Rattlesnakes often congregate in caves, on ledges of large rock formations, or even in rock crevices to hibernate. They spend the winters in groups because the combined body heat makes for a warmer den.
Since rattlesnakes cannot dig, they may seek refuge in burrows or holes left by other animals. Common underground den choices include vacant rodent holes and rabbit warrens.
Because of the warmer climates, rattlesnakes are most frequently found living in the central and southern parts of the United States. Dens can usually be found on hillsides with good sun exposure, and at higher elevations that have less risk of flooding.

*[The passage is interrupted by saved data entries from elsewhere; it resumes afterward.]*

(** * Lemmas: a conforming device *)
Lemma host_run_snoc h c : host_run (h ++ [c]) = (d ← host_run h; host_step d (c_body c)).
Proof. unfold host_run. by rewrite foldl_app. Qed.
Lemma entry_list_bytes tr n : ∀ addr size, 0 ≤ size → size = 0 ∨ addr mod PGSIZE + size ≤ Z.of_nat n * PGSIZE →
  foldr Z.add 0 (entry_list tr n addr size).*2 = size.
Proof.
  induction n as [|n IH]; intros addr size Hs Hn; cbn [entry_list].
  { pose proof (Z.mod_pos_bound addr PGSIZE ltac:(done)). cbn. lia. }
  cbv zeta. pose proof (Z.mod_pos_bound addr PGSIZE ltac:(done)) as Hb.
  set (len := Z.min size (PGSIZE - addr mod PGSIZE)). assert (0 ≤ len ≤ size) as Hl by (subst len; lia).
  cbn [fmap list_fmap foldr snd]. change (list_fmap _ _ snd ?l) with (l.*2). rewrite IH; [lia|lia|].
  destruct (decide (len = size)); [left; lia|right]. assert (len = PGSIZE - addr mod PGSIZE) as Hz by (subst len; lia).
  assert ((addr + len) mod PGSIZE = 0) as -> by (unfold PGSIZE in *; dlia). lia.
Qed.
Section session.
Context (reply : list command → option response) (req_addr resp_addr flags_addr : Z).
Context (Hconf : conforms reply).
Definition issue (g : gpu) (h : ctrl_hdr) (b : body) : gpu := set_sent (sent g ++ [Command 0 h b]) g.
(** a command is sent, carried out and acknowledged *)
Lemma command_run g vm d d' type flags b : host_run (sent g) = Some d → host_step d b = Some d' →
  ok_type b = VIRTIO_GPU_RESP_OK_NODATA →
  ∃ r, exchange reply (Command 0 (flags_hdr flags_addr type flags) b) (GState g vm) =
      Ok (r, GState (issue g (flags_hdr flags_addr type flags) b) vm) ∧ acks flags_addr flags r ∧
    host_run (sent (issue g (flags_hdr flags_addr type flags) b)) = Some d'.
Proof.
  intros Hd Hs Ht. set (c := Command 0 _ b). destruct (Hconf (sent g) c d d' Hd Hs) as (r & Hr & H1 & H2 & H3).
  exists r. split; [by apply exchange_run|]. split; [|cbn [issue sent set_sent]; by rewrite host_run_snoc, Hd].
  split; [by rewrite H1|]. intros Hf. rewrite H2, H3. split; [exact Hf|]. cbn [c flags_hdr c_hdr h_fence].
  apply nonzero_true in Hf. unfold VIRTIO_GPU_FLAG_FENCE in *. change (Z.shiftl 1 0) with (Z.ones 1) in *.
  rewrite Z.land_ones in * by lia. rewrite (proj2 (Z.ltb_lt _ _)); [done|]. pose proof (Z.mod_pos_bound flags 2). change (2 ^ 1) with 2 in *. lia.
Qed.
Lemma checked_run g vm d d' type flags b : host_run (sent g) = Some d → host_step d b = Some d' →
  ok_type b = VIRTIO_GPU_RESP_OK_NODATA → let g' := issue g (flags_hdr flags_addr type flags) b in
  (r ← exchange reply (Command 0 (flags_hdr flags_addr type flags) b);
   check_type (p_hdr r) VIRTIO_GPU_RESP_OK_NODATA;; check_flags flags_addr (p_hdr r) flags) (GState g vm) = Ok ((), GState g' vm) ∧
  (r ← exchange reply (Command 0 (flags_hdr flags_addr type flags) b);
   check_type (p_hdr r) VIRTIO_GPU_RESP_OK_NODATA) (GState g vm) = Ok ((), GState g' vm) ∧
  host_run (sent g') = Some d'.
Proof.
  intros Hd Hs Ht. destruct (command_run g vm d d' type flags b Hd Hs Ht) as (r & E & Hack & Hrun). cbv zeta.
  rewrite !(bind_Ok _ _ _ _ _ E). rewrite (bind_Ok _ _ _ _ _ (check_type_run r _ _ (proj1 Hack))).
  rewrite (check_type_run r _ _ (proj1 Hack)), (check_flags_run flags_addr r _ _ Hack). done.
Qed.
Lemma Flush_run g vm d w h bytes : host_run (sent g) = Some d →
  resources d !! resource_id_frame_buffer_ g = Some (w, h, Some bytes) → fits (screen_rect_ g) w h = true → 4 * (w * h) ≤ bytes →
  ∃ l, Flush reply flags_addr (GState g vm) = Ok ((), GState (set_sent l g) vm) ∧ host_run l = Some d.
Proof.
  intros Hd Hres Hfit Hb. unfold Flush, TransferTo2D, ResourceFlush. unfold mbind at 1, M_bind at 1, gets. cbn [g_gpu].
  destruct (checked_run g vm d d VIRTIO_GPU_CMD_TRANSFER_TO_HOST_2D 0 (transfer_to_host_2d (screen_rect_ g) 0 (resource_id_frame_buffer_ g)))
    as (E1 & _ & H1); [done|cbn; rewrite Hres, Hfit; by rewrite (proj2 (Z.leb_le _ _)) by lia|done|].
  rewrite (bind_Ok _ _ _ _ _ E1). set (g1 := issue _ _ _) in *.
  destruct (checked_run g1 vm d d VIRTIO_GPU_CMD_RESOURCE_FLUSH 0 (resource_flush (screen_rect_ g) (resource_id_frame_buffer_ g)))
    as (_ & E2 & H2); [done|cbn; by rewrite Hres, Hfit|done|].
  eexists. split; [exact E2|exact H2].
Qed.
Lemma drop_resource_run g vm d id w h bytes clear : host_run (sent g) = Some d → 0 < id →
  resources d !! id = Some (w, h, Some bytes) → (∀ l, sent (clear (set_sent l g)) = l) →
  ∃ l d', drop_resource reply id clear (GState g vm) = Ok ((), GState (clear (set_sent l g)) vm) ∧
    host_run l = Some d' ∧ resources d' = delete id (resources d).
Proof.
  intros Hd Hid Hres Hcl. unfold drop_resource, ResourceDetachBacking, ResourceDestroy. rewrite (proj2 (Z.ltb_lt _ _) Hid).
  destruct (checked_run g vm d (Host (<[id := (w, h, None)]> (resources d)) (shown d)) VIRTIO_GPU_CMD_RESOURCE_DETACH_BACKING 0
    (resource_detach_backing id)) as (_ & E1 & H1); [done|cbn; by rewrite Hres|done|].
  rewrite (bind_Ok _ _ _ _ _ E1). set (g1 := issue _ _ _) in *. set (d1 := Host _ _) in *.
  destruct (checked_run g1 vm d1 (Host (delete id (resources d1)) (if decide (shown d = Some id) then None else shown d))
    VIRTIO_GPU_CMD_RESOURCE_UNREF 0 (resource_unref id)) as (_ & E2 & H2); [done|cbn; by rewrite lookup_insert_eq|done|].
  rewrite (bind_Ok _ _ _ _ _ E2). eexists _, _. split; [reflexivity|]. split; [exact H2|]. cbn. by rewrite delete_insert_eq.
Qed.
Lemma Drop_run g vm d w h bytes : host_run (sent g) = Some d → 0 < resource_id_frame_buffer_ g → resource_id_cursor_ g = 0 →
  resources d !! resource_id_frame_buffer_ g = Some (w, h, Some bytes) →
  ∃ l d', Drop reply (GState g vm) = Ok (true, GState (set_frame_id 0 (set_sent l g)) vm) ∧ host_run l = Some d' ∧
    resources d' = delete (resource_id_frame_buffer_ g) (resources d).
Proof.
  intros Hd Hid Hc Hres. unfold Drop. unfold mbind at 1, M_bind at 1, gets at 1. cbn [g_gpu].
  rewrite (proj2 (Z.eqb_neq _ 0)) by lia. cbn [andb].
  destruct (drop_resource_run g vm d (resource_id_frame_buffer_ g) w h bytes (set_frame_id 0)) as (l & d' & E & H1 & H2); [done..|].
  rewrite (bind_Ok _ _ _ _ _ E). exists l, d'. split; [|done]. unfold mbind at 1, M_bind at 1, gets. cbn [g_gpu resource_id_cursor_ set_frame_id set_sent].
  rewrite Hc. done.
Qed.
Lemma SetupFramebuffer_run root rect scanout_id addr size g vm fl T d :
  attach_ok g vm fl root T addr size → host_run (sent g) = Some d → resources d !! resource_id_frame_buffer = None →
  0 ≤ scanout_id < num_scanouts g → num_scanouts g < 2 ^ 32 → 0 < width rect → 0 < height rect → fits rect (width rect) (height rect) = true →
  ∃ l t vm' fl' d', SetupFramebuffer reply req_addr resp_addr flags_addr root rect scanout_id addr size (GState g vm) =
      Ok (true, GState (Gpu (num_scanouts g) rect resource_id_frame_buffer (resource_id_cursor_ g) t l) vm') ∧
    length t = 512%nat ∧ host_run l = Some d' ∧ shown d' = Some resource_id_frame_buffer ∧
    resources d' = <[resource_id_frame_buffer := (width rect, height rect, Some size)]> (resources d) ∧
    fl' ≡ₚ fl ∧ vm_inv vm' fl' ∧ pt_rep vm' fl' root T ∧ ∀ va, translate (vm_mem vm') T va = translate (vm_mem vm) T va.
Proof.
  intros Hao Hd Hres Hso Hns Hw Hh Hfit. unfold SetupFramebuffer. unfold mbind at 1, M_bind at 1, gets. cbn [g_gpu].
  rewrite (wrap_small 32) by lia. rewrite (proj2 (Z.ltb_ge _ _)) by lia. set (id := resource_id_frame_buffer) in *.
  set (g0 := Gpu (num_scanouts g) rect id (resource_id_cursor_ g) (indirect_desc_ g) (sent g)).
  rewrite (bind_Ok (upd_gpu _) _ _ () (GState (set_screen rect g) vm)) by done.
  rewrite (bind_Ok (upd_gpu _) _ _ () (GState g0 vm)) by done. unfold Create2dResource.
  destruct (checked_run g0 vm d (Host (<[id := (width rect, height rect, None)]> (resources d)) (shown d)) VIRTIO_GPU_CMD_RESOURCE_CREATE_2D 0
    (resource_create_2d id VIRTIO_GPU_FORMAT_R8G8B8A8_UNORM (width rect) (height rect))) as (E1 & _ & H1); [done| |done|].
  { cbn [host_step]. rewrite Hres. change (negb (id =? 0)) with true. by rewrite !(proj2 (Z.ltb_lt _ _)). }
  rewrite (bind_Ok _ _ _ _ _ E1). set (g1 := issue g0 _ _) in *. set (d1 := Host _ _) in *.
  pose proof (ao_size _ _ _ _ _ _ _ Hao) as Hsz. pose proof (ao_addr _ _ _ _ _ _ _ Hao) as Ha.
  destruct (attach_pages addr size Hsz Ha (ao_pages _ _ _ _ _ _ _ Hao)) as (_ & Hn1 & Hcov).
  set (d2 := Host (<[id := (width rect, height rect, Some size)]> (resources d1)) (shown d)).
  set (c := attach_command flags_addr root id addr size 0 (vm_mem vm) T).
  assert (host_step d1 (c_body c) = Some d2) as Hs2.
  { cbn [c attach_command c_body host_step resources d1]. rewrite lookup_insert_eq, length_entry_list, Z2Nat.id, Z.eqb_refl by lia.
    by rewrite entry_list_bytes by (lia || right; lia). }
  destruct (Hconf (sent g1) c d1 d2 H1 Hs2) as (r & Hr & R1 & R2 & R3).
  destruct (attach_run reply req_addr resp_addr flags_addr root id addr size 0 g1 vm fl T r) as (g2 & vm2 & fl2 & E2 & (S1 & S2 & S3 & S4 & S5 & S6) & P1 & P2 & P3 & P4).
  { by destruct Hao. } { exact Hr. } { split; [exact R1|done]. }
  rewrite (bind_Ok _ _ _ _ _ E2). assert (host_run (sent g2) = Some d2) as H2 by (by rewrite S1, host_run_snoc, H1).
  unfold SetScanout.
  destruct (checked_run g2 vm2 d2 (Host (resources d2) (Some id)) VIRTIO_GPU_CMD_SET_SCANOUT 0 (set_scanout rect scanout_id_ id))
    as (_ & E3 & H3); [done|cbn; by rewrite lookup_insert_eq, Hfit|done|].
  erewrite bind_Ok by exact E3. set (g3 := issue g2 _ _) in *.
  eexists (sent g3), (indirect_desc_ g2), vm2, fl2, _. split.
  { unfold mret, M_ret. do 3 f_equal. unfold g3, issue, set_sent. cbn [sent]. by rewrite S3, S4, S5, S6. }
  split; [rewrite S2; apply (ao_table _ _ _ _ _ _ _ Hao)|]. split; [exact H3|]. split; [done|].
  split; [|done]. cbn. by rewrite insert_insert_eq.
Qed.
End session.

Although they prefer to keep their homes clean, rattlesnake dens can occasionally be identified by the excrement found inside. The feces may have tufts of hair or feathers, and can be yellow, white or brown.
The number of rattlesnakes living together in one den can range anywhere from a dozen to several hundred. It will depend on many factors including the type of rattlesnake and the location and the size of the den.
Rattlesnakes will return to the same den every year, as long as it is not disturbed or destroyed. Some people believe that they leave scent trails to identify their home.